Federal regulators have rules for determining whether plans have adequate numbers of providers so that patients don’t have to wait an unreasonable time for care. And higher prices don’t always mean better health care.

“Study after study shows that there is little correlation,” wrote health policy author and blogger Maggie Mahar. “In fact, lower costs and higher quality go hand in hand: When more efficient hospitals coordinate care, there are fewer ‘medical misadventures,’ hospitals stays are shorter and both patient and doctor satisfaction is higher.”

Shoppers on the federal marketplace can still get plans with the full Blue Cross network, said Wayne Powell, the company’s vice president of executive services.

Its Preferred Care Blue network does include the St. Luke’s and HCA systems. Providence Medical Center didn’t make it into any Blue Cross network because it was undergoing a change in ownership that hampered negotiations, Powell said.

The big difference between Preferred Care Blue and the narrow network, called Blue Select, is price, Powell said. Select network plans are about 15 percent cheaper.

For example, a Blue & U First plan that would cost a 27-year-old $192 a month with the Preferred Care Blue network would cost $163 a month with the Select network.
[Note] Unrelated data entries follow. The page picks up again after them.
Lemma deliver_all l (ps : list Z) :
  lobby_ok l →
  ∃ ds, Forall is_delivery ds ∧
    let l' := lobby_run l ds in
    host_task l' = host_task l ∧
    ∀ p g, p ∈ ps → guests l' !! p = Some g → Session.running (guest_task g) = true → caught_up g.
Proof.
  intros Hok. induction ps as [|p ps (ds & Hds & Hh & Hc)].
  { exists []. split; [by apply Forall_nil_2|]. split; [reflexivity|]. intros p g ?%not_elem_of_nil. done. }
  set (l1 := lobby_run l ds) in *. assert (lobby_ok l1) as Hok1 by (by apply lobby_run_ok).
  destruct (guests l1 !! p) as [g|] eqn:Hg; [destruct (Session.running (guest_task g)) eqn:Hr|].
  - exists (ds ++ deliver_to p g). unfold lobby_run in *. rewrite foldl_app. fold l1.
    destruct (deliver_one l1 p g Hok1 Hg Hr) as (Eh & Eq & g' & Eg & Hcu). unfold lobby_run in *.
    split_and!; [|by rewrite Eh|].
    { apply Forall_app. split; [done|]. constructor; [done|]. by apply Forall_replicate. }
    intros q gq Hq. destruct (decide (q = p)) as [->|Hne].
    + rewrite Eg. by intros [= <-] _.
    + rewrite Eq by done. apply Hc. by apply elem_of_cons in Hq as [?|?].
  - exists ds. split; [done|]. split; [exact Hh|]. fold l1. intros q gq [->|Hq]%elem_of_cons; [|by apply Hc].
    rewrite Hg. intros [= <-]. congruence.
  - exists ds. split; [done|]. split; [exact Hh|]. fold l1. intros q gq [->|Hq]%elem_of_cons; [|by apply Hc].
    by rewrite Hg.
Qed.
End catching_up.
Anyone shopping for insurance through the marketplace should seek the help of a licensed broker or someone trained to navigate the system, Powell said.

“You need to ask fundamental questions like, ‘How much will I pay to see my doctors? What will I pay out of pocket before my insurance kicks in? How much will it cost to go to the emergency room? How much will my medication cost?’”

The other key questions Powell listed are particularly important now: “Is the doctor I want in the network? Is the hospital I want in the network?”